"""

(** A commit loses nothing: after a successful commit, a limiter opened anew
    from the control table reports at every later instant, over every span up to
    the window, exactly the charged and the observed amounts of the limiter that
    was committed; and no other key of the control table changed. *)
Theorem commit_persists (l : Limiter) (c : ControlTable) (now : Z) r l' c' :
  wf_limiter l -> dirty l = true -> 0 <= now -> window_micros (window (spec l)) < 2 ^ 62 ->
  commit_window_at l c now = (Ok r, l', c') ->
  exists l2, bind_limiter c' (path l) (spec l) (spec_unit (spec l)) = Ok l2
    /\ (forall k, k <> limiter_key (path l) -> raw_settings c' !! k = raw_settings c !! k)
    /\ forall now' span, now <= now' < 2 ^ 62 -> 0 <= span <= window_micros (window (spec l)) ->
         used_at l2 now' span = used_at l now' span /\ observed_at l2 now' span = observed_at l now' span.
Proof.
  intros Hwf Hd Hn Hw Hc. destruct (commit_window_Ok l c now r l' c' Hd Hc) as (_ & Hk & Hb).
  exists (committed l now). split; [done|]. split; [done|]. intros now' span H1 H2. apply committed_used; (done || lia).
Qed.
End Persist.

(** * Retrying *)

Lemma wsum_mono x y b : nonneg b -> x <= y -> wsum y b <= wsum x b.
Proof.
  intros Hb Hxy. unfold wsum. pose proof (nonneg_entries b Hb) as He.
  induction He as [|[k v] l Hv Hl IH]; simpl in *; [done|]. unfold part at 1 3. simpl.
  destruct (Z.leb_spec x k), (Z.leb_spec y k); lia.
Qed.

(** A positive bucket that falls out of the window. *)
Lemma wsum_drop x y b k v :
  nonneg b -> b !! k = Some v -> 0 < v -> x <= k < y -> wsum y b < wsum x b.
Proof.
  intros Hb Hk Hv Hin. pose proof (map_Forall_delete _ b k Hb) as Hd.
  pose proof (wsum_mono x y (delete k b) Hd ltac:(lia)) as Hm. unfold wsum in *.
  rewrite <- !(map_to_list_delete b k v Hk). simpl. unfold part at 1 3. simpl.
  destruct (Z.leb_spec x k), (Z.leb_spec y k); lia.
Qed.

Lemma oldest_start_spec now w b :
  nonneg b ->
  match Buckets.oldest_start now w b with
  | Some k => sat_i64 (now - w) <= k /\ exists v, b !! k = Some v /\ 0 < v
  | None => wsum (sat_i64 (now - w)) b = 0
  end.
Proof.
  intros Hb. unfold Buckets.oldest_start, Buckets.range_from, Buckets.entries. set (x := sat_i64 (now - w)).
  set (l := sort_by (cmp_on fst Z.compare) (map_to_list b)).
  destruct (filter (fun e => 0 < e.2) (filter (fun e => x <= e.1) l)) as [|[k v] r] eqn:E; simpl.
  - unfold wsum. rewrite <- (sort_by_perm (cmp_on fst Z.compare) (map_to_list b)). fold l.
    assert (Forall (fun e => 0 <= e.2) l) as Hl by (unfold l; rewrite sort_by_perm; by apply nonneg_entries).
    clearbody l. induction Hl as [|[k v] l Hv Hl IH]; [done|]. simpl in *. unfold part at 1. simpl.
    rewrite filter_cons in E. simpl in E. destruct (decide (x <= k)), (Z.leb_spec x k); try lia.
    + rewrite filter_cons in E. simpl in E. destruct (decide (0 < v)); [done|]. rewrite IH by done. lia.
    + rewrite IH by done. lia.
  - assert ((k, v) ∈ filter (fun e => 0 < e.2) (filter (fun e => x <= e.1) l)) as Hin by (rewrite E; by left).
    apply list_elem_of_filter in Hin as [Hv [Hk Hin]%list_elem_of_filter]. simpl in *. split; [done|].
    exists v. split; [|done]. unfold l in Hin. rewrite sort_by_perm in Hin. by apply elem_of_map_to_list.
Qed.

Lemma min_option_Some a b z : min_option a b = Some z -> a = Some z \/ b = Some z.
Proof.
  destruct a as [x|], b as [y|]; simpl; intros E; [|by auto..]. injection E as <-.
  destruct (Z.min_spec x y) as [[_ ->]|[_ ->]]; auto.
Qed.

(** The seconds until a bucket expires, and an instant after them. *)
Lemma expiry_secs now span start now' :
  0 <= now < 2 ^ 62 -> 0 <= span < 2 ^ 62 -> now' < 2 ^ 62 -> now - span <= start ->
  let remaining := Z.max 0 (sat_i64 (sat_i64 (start + span) - now)) in
  let secs := Z.max 1 (remaining / 1000000 + (if remaining mod 1000000 =? 0 then 0 else 1)) in
  now + secs * 1000000 < now' -> 1 <= secs /\ start < now' - span.
Proof.
  intros Hn Hs Hn' Hst remaining secs Hlt. subst secs.
  pose proof (Z.div_mod remaining 1000000 ltac:(lia)). pose proof (Z.mod_pos_bound remaining 1000000 ltac:(lia)).
  split; [lia|]. assert (remaining < now' - now) by (destruct (Z.eqb_spec (remaining mod 1000000) 0); lia).
  subst remaining. unfold sat_i64 in *. lia.
Qed.

(** The retry hint is honest: when charges are live in a span, waiting strictly
    longer than the reported number of seconds frees part of the budget, and the
    hint is at least one second. *)
Theorem retry_after_frees (l : Limiter) (now span now' : Z) :
  wf_limiter l -> 0 <= now < 2 ^ 62 -> 0 <= span < 2 ^ 62 -> now' < 2 ^ 62 ->
  0 < used_at l now span < u64_max ->
  now + retry_after_secs l now span * 1000000 < now' ->
  1 <= retry_after_secs l now span /\ used_at l now' span < used_at l now span.
Proof.
  intros (N1 & N2 & _ & _) Hn Hs Hn' Hu.
  pose proof (oldest_start_spec now span (loaded l) N1) as O1.
  pose proof (oldest_start_spec now span (pending l) N2) as O2.
  unfold retry_after_secs. unfold used_at in *. rewrite !sum_since_spec in * by done.
  rewrite (sat_i64_small (now - span)) in * by lia.
  destruct (min_option _ _) as [start|] eqn:Em.
  - assert (now - span <= start) as Hst by (apply min_option_Some in Em as [Em|Em]; rewrite Em in *; naive_solver).
    intros Hr. destruct (expiry_secs now span start now' Hn Hs Hn' Hst Hr) as [Hsecs Hexp]. split; [done|].
    rewrite (sat_i64_small (now' - span)) by lia.
    assert (forall b, nonneg b -> wsum (now' - span) b <= wsum (now - span) b) as Hmono
      by (intros b Hb; apply wsum_mono; [done|lia]).
    assert (wsum (now' - span) (loaded l) < wsum (now - span) (loaded l)
            \/ wsum (now' - span) (pending l) < wsum (now - span) (pending l)) as Hdrop.
    { apply min_option_Some in Em as [Em|Em]; rewrite Em in *; [left; destruct O1 as (_ & v & Hv & Hpos)
        |right; destruct O2 as (_ & v & Hv & Hpos)]; by apply (wsum_drop _ _ _ start v). }
    pose proof (Hmono _ N1). pose proof (Hmono _ N2).
    pose proof (wsum_nonneg (now' - span) _ N1). pose proof (wsum_nonneg (now' - span) _ N2).
    unfold sat, sat_add, u64_max in *. lia.
  - exfalso. destruct (Buckets.oldest_start now span (loaded l)), (Buckets.oldest_start now span (pending l)); try done.
    rewrite O1, O2 in Hu. unfold sat, sat_add, u64_max in Hu. lia.
Qed.

(** * Limiter sets *)

Lemma Forall2_with {A B} (P : A -> Prop) (R : A -> B -> Prop) l k :
  Forall P l -> Forall2 R l k -> Forall2 (fun x y => P x /\ R x y) l k.
Proof. intros HP. induction 1; inversion HP; subst; constructor; auto. Qed.

Section Sets.
Context `{LimiterJson, ControlBackend}.

Lemma commit_windows_Ok ls c now samples ls' c' :
  commit_windows ls c now = (Ok samples, ls', c') ->
  Forall2 (fun l l' => l' = if dirty l then committed l now else l) ls ls'.
Proof.
  revert c samples ls' c'. induction ls as [|l ls IH]; intros c samples ls' c'; cbn [commit_windows].
  { intros [= _ <- _]. constructor. }
  destruct (commit_window_at l c now) as [[r l1] c1] eqn:E1. destruct r as [sample|e|]; [|done..].
  destruct (commit_windows ls c1 now) as [[r ls1] c2] eqn:E2. destruct r as [more|e|]; [|done..].
  intros [= _ <- _]. constructor; [|by eapply IH]. destruct (dirty l) eqn:Ed.
  - by apply (commit_window_Ok l c now sample l1 c1 Ed E1).
  - unfold commit_window_at in E1. rewrite Ed in E1. by injection E1.
Qed.

Lemma nonneg_add now bk a b : nonneg b -> 0 <= a -> nonneg (Buckets.add now bk a b).
Proof. intros Hb Ha. by apply (wsum_charge 0). Qed.

Lemma wf_prepared l now a : wf_limiter l -> 0 <= a -> wf_limiter (record_observed_at (discard_pending l) now a).
Proof.
  intros (N1 & N2 & N3 & N4) Ha. unfold record_observed_at. destruct (a =? 0);
    (split; [done|]; split; [apply map_Forall_empty|]; split; [done|]); [done|]. by apply nonneg_add.
Qed.

(** Suspended enforcement: with the override set, every check admits; a commit
    then leaves each window's charged amounts as they were before the run, and
    still records the traffic observed during it. *)
Theorem ignored_run_uncharged (s : LimiterSet) (c : ControlTable) (now : Z) s' c' :
  ignored s = true -> 0 <= now -> 0 <= observed_ops s -> 0 <= observed_bytes s ->
  Forall (fun l => wf_limiter l /\ window_micros (window (spec l)) < 2 ^ 62) (bound s) ->
  set_commit_at s c now = (Ok tt, s', c') ->
  (forall t u a, set_check s t u a = Ok tt)
  /\ Forall2 (fun l l' => forall now' span, now <= now' < 2 ^ 62 -> 0 <= span <= window_micros (window (spec l)) ->
       used_at l' now' span = used_at (discard_pending l) now' span
       /\ observed_at l' now' span
          = observed_at (record_observed_at l now (set_observed s (spec_unit (spec l)))) now' span)
     (bound s) (bound s').
Proof.
  intros Hi Hn Ho Hb Hwf. unfold set_commit_at, prepare_windows_at, discard_ignored_spending. rewrite Hi.
  cbn [with_bound bound ignored observed_ops observed_bytes].
  set (obs := fun l => match spec_unit (spec l) with Ops => observed_ops s | Bytes => observed_bytes s end).
  set (ls := map _ (map discard_pending (bound s))).
  destruct (commit_windows ls c now) as [[r b] c1] eqn:E. destruct r as [samples|e|]; intros [= <- <-]; [].
  split; [intros; unfold set_check; by rewrite Hi|]. cbn [with_bound bound].
  apply commit_windows_Ok in E. subst ls. rewrite map_map, Forall2_fmap_l in E.
  eapply Forall2_impl; [exact (Forall2_with _ _ _ _ Hwf E)|]. clear E Hwf. unfold compose. intros l l' [[Hl Hw] ->] now' span H1 H2.
  change (match spec_unit (spec (discard_pending l)) with Ops => observed_ops s | Bytes => observed_bytes s end)
    with (obs l) in *.
  set (lp := record_observed_at (discard_pending l) now (obs l)) in *.
  assert (0 <= obs l) as Hobs by (unfold obs; by destruct (spec_unit (spec l))).
  assert (used_at lp now' span = used_at (discard_pending l) now' span
          /\ observed_at lp now' span = observed_at (record_observed_at l now (obs l)) now' span
          /\ spec lp = spec l) as (E1 & E2 & E3).
  { subst lp. unfold record_observed_at. by destruct (obs l =? 0). }
  change (set_observed s (spec_unit (spec l))) with (obs l).
  destruct (dirty lp) eqn:Ed; [|done]. rewrite <- E1, <- E2.
  apply committed_used; [by apply wf_prepared|lia|lia|by rewrite E3|by rewrite E3].
Qed.

(** ** The usage queue *)

Hypothesis writes_succeed : forall k v, config_set k v = Ok tt.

"""

WHAT TO PRODUCE |
What are the lines, exactly as written above, from the line with "Lemma wsum_mono x" to the line with "Lemma wsum_drop x", both included? Output only those.

EXPECTED OUTPUT |
Lemma wsum_mono x y b : nonneg b -> x <= y -> wsum y b <= wsum x b.
Proof.
  intros Hb Hxy. unfold wsum. pose proof (nonneg_entries b Hb) as He.
  induction He as [|[k v] l Hv Hl IH]; simpl in *; [done|]. unfold part at 1 3. simpl.
  destruct (Z.leb_spec x k), (Z.leb_spec y k); lia.
Qed.

(** A positive bucket that falls out of the window. *)
Lemma wsum_drop x y b k v :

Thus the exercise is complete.